King Charles IX

Charles IX, King Of France And His Link To Jean Ribault’s Expeditions

Jean Ribault came to fame as a French naval officer, navigator, explorer, and colonizer of what we know nowadays as the southeastern United States. A proud Huguenot, Ribault was heavily involved in colonizing modern-day Florida, leading an expedition to the New World in 1562 which resulted in the founding of Charlesfort on Parris Island, which he named after King Charles IX of France. Two years later, he took over the command of the French colony of Fort Caroline where Jacksonville is currently located.

For Jean Ribault’s expeditions to be a success, he needed the backing of the French leaders of the time, who were strongly Catholic. Not only did he need their blessing but he also needed the financing and logistical support that he could only receive from the French monarchy to set up Huguenot colonies in the New World. In a time when religious beliefs were driving a wedge between the French people, this was no easy task. Charles IX King of France, a strong Catholic, was going to need to be convinced to fund, support, and stand behind sending a Hugeonot-led mission to the New World during a period when tensions between Catholics and Huguenots in France were at an all-time high.

Charles IX’s Accession To The Throne

As the third son of King Henry II of France, Charles XI was originally given the title of Duke of Angouleme before being made Duke of Orleans after his older brother died in infancy. His father died in 1559 with Charles’ older brother becoming King Francis II but he passed away a year later in 1560. This placed Charles as the next in line to take over the throne, and at just ten years old, he was proclaimed King of France on the 5th of December, 1560. However, due to his young age, it was his mother, Catherine de Medici, who was appointed regent and made all administrative decisions throughout his reign.

A Country In Religious Unrest

Unfortunately for Charles, he had inherited a kingdom that had become incredibly divided between the Protestant French Huguenots and the Roman Catholics in the country. In 1560, a group of Huguenot nobles had put a plan in place to abduct King Francis II, Charles’ older brother, and to capture other prolific French Catholic leaders. However, the plot was uncovered ahead of time and the Catholics were prepared. Hundreds of Huguenots were executed for their part in the failed attack.

Although he and his mother made several attempts to establish peace between the two religious groups, their efforts failed. Charles’ mother, Catherine, strived for reconciliation at the Colloquy at Poissy, a religious conference held in 1561 that aimed to establish peace between protestants and Catholics in France.
Despite their efforts, the Catholic Duke of Guise, along with his troops, killed and wounded more than one hundred Hugeonot worshippers in what became known as the Massacre of Vassy. This event brought France closer than ever to civil war and is often referred to as the first major event in the infamous French Wars of Religion, a bloody and violent civil war that consumed France for thirty-six years.

Huguenots Seek Refuge

One of the military commanders of the Protestant party was a man named Gaspard de Coligny, who was naturally at the service of the King of France. However, after being made prisoner at the Siege of Saint Quentin, he converted to Protestantism, also known as the Reformed Faith, and went on to fight against the French Crown. Coligny aimed to establish colonies overseas where French Hugeonots could seek refuge from the persecution of the Catholics.

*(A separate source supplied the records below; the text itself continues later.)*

Lemma scanReader_finds_straddling_signature_witness :
  let f := mkFile "a.zip" splitArchive 0 in
  let e := chunkEnd splitArchive (boundary 0 0) (bufSize - 3) in
  scanReader 2 f sepBytes = Done (slice splitArchive (4094 + 4) e, at_offset f e)
  /\ 4094 + 4 <= e
  /\ e - length (slice splitArchive (4094 + 4) e) = 4094 + 4.
Proof.
  apply (scanReader_finds_straddling_signature
           2 (mkFile "a.zip" splitArchive 0) 4094 0).
  - apply Index_Some. vm_compute. reflexivity.
  - apply Nat.ltb_lt. vm_compute. reflexivity.
  - apply Nat.ltb_lt. vm_compute. reflexivity.
  - apply Nat.leb_le. vm_compute. reflexivity.
Defined.

(** ** The lookahead *)

Lemma nth_slice (data : list byte) (q e j : nat) (d : byte) :
  j < e - q -> nth j (slice data q e) d = nth (q + j) data d.
Proof.
  intros Hj. unfold slice. rewrite nth_firstn, nth_skipn.
  destruct (Nat.ltb_spec j (e - q)); [reflexivity | lia].
Qed.

Lemma Uint16_slice (data : list byte) (q e k : nat) :
  k + 2 <= e - q ->
  Uint16 (skipn k (slice data q e)) = Uint16 (skipn (q + k) data).
Proof.
  intros Hk. unfold Uint16.
  rewrite !nth_skipn, !nth_slice by lia.
  rewrite !Nat.add_assoc. reflexivity.
Qed.

Lemma Uint32_slice (data : list byte) (q e k : nat) :
  k + 4 <= e - q ->
  Uint32 (skipn k (slice data q e)) = Uint32 (skipn (q + k) data).
Proof.
  intros Hk. unfold Uint32.
  rewrite !nth_skipn, !nth_slice by lia.
  rewrite !Nat.add_assoc. reflexivity.
Qed.

(** With 26 bytes in the buffer the ten reads decode the fixed layout. *)
Lemma readFields_layout (rest : list byte) :
  26 <= length rest -> readFields rest = fieldsAt rest 0.
Proof.
  intros Hlen.
  do 26 (destruct rest as [|? rest]; [simpl in Hlen; lia|]).
  reflexivity.
Qed.

Lemma fieldsAt_slice (data : list byte) (q e : nat) :
  26 <= e - q -> fieldsAt (slice data q e) 0 = fieldsAt data q.
Proof.
  intros He. unfold fieldsAt. cbn [Nat.add].
  rewrite !Uint16_slice, !Uint32_slice by lia.
  rewrite Nat.add_0_r. reflexivity.
Qed.

(** C6, as the code has it.  The threshold is [headersize = 30 + 255 = 285]
    bytes behind the signature in the scanner's buffer.  With that many
    there, no further read is made and the fixed fields are decoded from the
    26 bytes immediately behind the signature.  With fewer, one [Read] of up
    to 285 bytes is made at the cursor of the same file, and its failure at
    the end of the file is returned. *)
Theorem lookahead_threshold_is_headersize
        (gas : nat) (f : File) (rest : list byte) (f1 : File) :
  scanReader gas f sepBytes = Done (rest, f1) ->
  headersize = 30 + 255
  /\ (headersize <= length rest ->
      candidate gas f = Done (rest, [], f1)
      /\ exists i, firstFrom (contents f) sepBytes (offset f) i
                   /\ readFields rest = fieldsAt (contents f) (i + 4))
  /\ (length rest < headersize ->
      offset f1 < length (contents f) ->
      exists got,
        Read f1 headersize = (got, None, at_offset f (offset f1 + length got))
        /\ 0 < length got /\ length got <= headersize
        /\ got = slice (contents f) (offset f1) (offset f1 + length got)
        /\ candidate gas f
           = Done (got, repeat x00 (headersize - length got),
                   at_offset f (offset f1 + length got)))
  /\ (length rest < headersize ->
      length (contents f) <= offset f1 ->
      candidate gas f = Fail EOF).
Proof.
  intros Hscan.
  destruct (scanReader_sound _ _ _ _ Hscan)
    as (i & Hfirst & H1 & H2 & H3 & Hrest & Hf1).
  assert (Hdata : contents f1 = contents f) by (rewrite Hf1; reflexivity).
  assert (Hat : forall x, at_offset f1 x = at_offset f x).
  { intros x. rewrite Hf1. reflexivity. }
  assert (Hh : headersize = 285) by reflexivity.
  split; [reflexivity|]. split; [|split].
  - intros Hlen. split.
    + unfold candidate. rewrite Hscan. apply topUp_enough. exact Hlen.
    + exists i. split; [exact Hfirst|].
      assert (Hl : length rest = offset f1 - (i + 4)).
      { rewrite Hrest. apply slice_length; lia. }
      rewrite readFields_layout by lia.
      rewrite Hrest. apply fieldsAt_slice. lia.
  - intros Hlen Hmore.
    destruct (chunkEnd_bounds (contents f1) (offset f1) headersize)
      as (Hc1 & Hc2 & Hc3); [lia | rewrite Hdata; exact Hmore |].
    exists (slice (contents f) (offset f1)
                  (chunkEnd (contents f) (offset f1) headersize)).
    rewrite Hdata in *.
    rewrite slice_length by lia.
    replace (offset f1 + (chunkEnd (contents f) (offset f1) headersize - offset f1))
      with (chunkEnd (contents f) (offset f1) headersize) by lia.
    split; [|split; [lia | split; [lia | split; [reflexivity|]]]].
    + cbn [Read File_ReadSeeker]. rewrite File_Read_data by (rewrite ?Hdata; lia).
      rewrite Hdata, Hat. reflexivity.
    + unfold candidate. rewrite Hscan.
      rewrite topUp_read by (rewrite ?Hdata; assumption).
      rewrite Hdata, Hat. reflexivity.
  - intros Hlen Hend. unfold candidate. rewrite Hscan.
    apply topUp_eof; [exact Hlen | rewrite Hdata; exact Hend].
Qed.

Lemma lookahead_threshold_is_headersize_witness :
  let f := mkFile "a.zip" shortLookahead 0 in
  let rest := repeat x00 300 in
  let f1 := mkFile "a.zip" shortLookahead 4096 in
  headersize = 30 + 255
  /\ (headersize <= length rest ->
      candidate 2 f = Done (rest, [], f1)
      /\ exists i, firstFrom shortLookahead sepBytes 0 i
                   /\ readFields rest = fieldsAt shortLookahead (i + 4))
  /\ (length rest < headersize ->
      4096 < length shortLookahead ->
      exists got,
        Read f1 headersize = (got, None, at_offset f (4096 + length got))
        /\ 0 < length got /\ length got <= headersize
        /\ got = slice shortLookahead 4096 (4096 + length got)
        /\ candidate 2 f
           = Done (got, repeat x00 (headersize - length got),
                   at_offset f (4096 + length got)))
  /\ (length rest < headersize ->
      length shortLookahead <= 4096 ->
      candidate 2 f = Fail EOF).
Proof.
  apply (lookahead_threshold_is_headersize
           2 (mkFile "a.zip" shortLookahead 0) (repeat x00 300)
           (mkFile "a.zip" shortLookahead 4096)).
  vm_compute. reflexivity.
Defined.

(** C6 as stated fails: in [shortLookahead] the signature at 3792 has 300
    bytes behind it in the scanner's buffer and 1000 more in the file, yet no
    further read is made: the decoder works on 300 bytes, fewer than
    26 + 255 + 255. *)
Lemma lookahead_shorter_than_536 :
  firstFrom shortLookahead sepBytes 0 3792
  /\ exists rest f2,
       candidate 2 (mkFile "a.zip" shortLookahead 0) = Done (rest, [], f2)
       /\ length rest = 300 /\ length rest < 26 + 255 + 255
       /\ offset f2 = 4096 /\ offset f2 + 1000 = length shortLookahead.
Proof.
  split.
  - apply Index_Some. vm_compute. reflexivity.
  - exists (repeat x00 300), (mkFile "a.zip" shortLookahead 4096).
    split; [vm_compute; reflexivity|].
    split; [reflexivity|]. split; [apply Nat.ltb_lt; reflexivity|].
    split; [reflexivity | vm_compute; reflexivity].
Qed.

(** ** Errors *)

(** C7 at a failing input.  [bogusStream] arrives through a named pipe.  The
    candidate is rejected, the rewinding [Seek] fails with "illegal seek",
    the iteration nevertheless ends in [continue], and [nextFileHeader] ends
    later with [EOF] from the next read: the error of the seek never reaches
    the caller. *)
Theorem rewind_seek_failure_is_dropped :
  let p := mkFifo "pipe" bogusStream in
  let drained := mkFifo "pipe" [] in
  candidate 2 p = Done (repeat xff 300, [], drained)
  /\ implausible (readFields (repeat xff 300)) = true
  /\ Seek drained (- Z.of_nat 300)%Z SeekCurrent
     = (0%Z, Some (PathError "seek" "pipe" "illegal seek"), drained)
  /\ attempt 2 p = Done (None, drained)
  /\ nextFileHeader 2 p = Fail EOF.
Proof.
  cbv zeta. repeat split; vm_compute; reflexivity.
Qed.

(** The seek of the acceptance path, by contrast, is checked. *)
Lemma accept_seek_failure_is_returned :
  nextFileHeader 2 (mkFifo "pipe" paddedArchive)
  = Fail (PathError "seek" "pipe" "illegal seek").
Proof. vm_compute. reflexivity. Qed.

(** A failed first read of a scan ends the driver's loop with that error and
    without further output, whatever the reader and the error. *)
Lemma searchLoop_read_failure {R : Type} `{ReadSeeker R}
      (gas fuel : nat) (r r' : R) (got : list byte) (e : error) (out : string) :
  Read r bufSize = (got, Some e, r') ->
  searchLoop (S gas) (S fuel) r out = (out, Fail e).
Proof.
  intros Hread. cbn [searchLoop].
  unfold nextFileHeader. cbn [nextLoop].
  unfold attempt, candidate, scanReader. cbn [scanLoop].
  simpl length. rewrite Nat.sub_0_r, Hread. reflexivity.
Qed.

Lemma main_end_of_stream_exits_zero :
  main 2 (oneFile archiveA) ["hidden_zip"; "a.zip"]%string
  = (("EOF" ++ newline)%string, Exit 0).
Proof. vm_compute. reflexivity. Qed.

(** C10.  Started with the program name alone, [main] prints the usage
    message and then evaluates [os.Args[1]]: the index is out of range, the
    process panics, and no file is ever opened. *)
Theorem main_without_argument_panics
        (gas : nat) (fs : filesystem) (prog : string) :
  main gas fs [prog]
  = (usage prog, Abort "index out of range [1] with length 1").
Proof. reflexivity. Qed.

(** ** Headers at the end of a read *)

(** C4 at failing inputs.  In [lateArchive] the header of [a.txt] starts at
    offset 4000, 96 bytes before the end of the first read.  The 92 bytes
    behind the signature are dropped when the lookahead is topped up, the
    fields are decoded from offset 4096, and a header with an empty name and
    size 47 is reported instead of [headerA].  In [archiveA] itself the
    topping-up read meets the end of the file and the header is lost. *)
Theorem header_near_end_of_read_is_not_reproduced :
  firstFrom lateArchive sepBytes 0 4000
  /\ slice lateArchive 4000 (4000 + 35) = localHeader headerA
  /\ (exists h,
        nextFileHeader 2 (mkFile "a.zip" lateArchive 0)
        = Done (h, mkFile "a.zip" lateArchive 4122)
        /\ name h = EmptyString /\ size h = 47%Z /\ version h = 29816%Z
        /\ h <> headerA)
  /\ main 3 (oneFile lateArchive) ["hidden_zip"; "a.zip"]%string
     = ((" at 4122 len 47" ++ newline ++ "EOF" ++ newline)%string, Exit 0)
  /\ firstFrom archiveA sepBytes 0 0
  /\ slice archiveA 0 35 = localHeader headerA
  /\ nextFileHeader 2 (mkFile "a.zip" archiveA 0) = Fail EOF.
Proof.
  split; [apply Index_Some; vm_compute; reflexivity|].
  split; [vm_compute; reflexivity|].
  split.
  { eexists. split; [vm_compute; reflexivity|].
    repeat split; try reflexivity. discriminate. }
  split; [vm_compute; reflexivity|].
  split; [apply Index_Some; vm_compute; reflexivity|].
  split; vm_compute; reflexivity.
Qed.

(** The same defect on the rejection path: the candidate at 4000 is decoded
    from offset 4096 and rejected, the cursor is rewound to 4096 only, and
    the header of [a.txt] at 4040 is never looked at. *)
Lemma rejection_after_short_lookahead_skips_header :
  firstFrom hiddenBehindBogus sepBytes 0 4000
  /\ firstFrom hiddenBehindBogus sepBytes 4001 4040
  /\ slice hiddenBehindBogus 4040 4075 = localHeader headerA
  /\ attempt 2 (mkFile "a.zip" hiddenBehindBogus 0)
     = Done (None, mkFile "a.zip" hiddenBehindBogus 4096)
  /\ main 3 (oneFile hiddenBehindBogus) ["hidden_zip"; "a.zip"]%string
     = (("EOF" ++ newline)%string, Exit 0).
Proof.
  split; [apply (firstFrom_Index _ _ 0 4000); vm_compute; reflexivity|].
  split; [apply (firstFrom_Index _ _ 4001 39); vm_compute; reflexivity|].
  repeat split; vm_compute; reflexivity.
Qed.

In 1562, Jean Ribault received the support he needed when Huguenot leader Admiral Gaspard de Coligny received a commission from Charles IX, the King of France, to establish a colony in the New World. The King wanted Ribault to establish a colony for French Huguenots who were being persecuted by the Catholic majority in France at the time. He believed that planting French settlers in Florida would help to defuse the religious conflicts that were taking hold in France and that these colonies would also enable the French Crown to strengthen its claim to part of North America. Finally, Charles IX also sought to find gold, silver, and other precious metals and stones, just as the Spanish had done on their expeditions to South America.

Jean Ribault set sail for the Americas, eventually establishing colonies in modern-day Florida. However, after various battles with the Spanish, the French Huguenots were pushed out of the region and made their way back to France.

The Demise And Death Of Charles IX

Ten years after Jean Ribault set sail for the New World, Admiral Gaspard de Coligny was murdered in Paris. A wedding was due to take place, and with both the Catholic and the Protestant sides in fear of being attacked, Coligny was murdered and his body thrown into the street, where the Catholic locals mutilated the Protestant leader’s remains. Mob mentality took hold, leading to the systematic slaughter of French Huguenots, which carried on for five days and became known as the St. Bartholomew’s Day Massacre. Over the coming weeks, more than ten thousand Hugeonots were murdered throughout Paris and the rest of the country.

Following the massacre, the King’s mental and physical health deteriorated rapidly. He blamed both himself and his mother for the bloodshed, reportedly crying out, “What evil counsel I have followed! O my God, forgive me… I am lost! I am lost!” to his nurse. Eventually, he was diagnosed with Tuberculosis and in May 1574, he died, aged just twenty-three years old.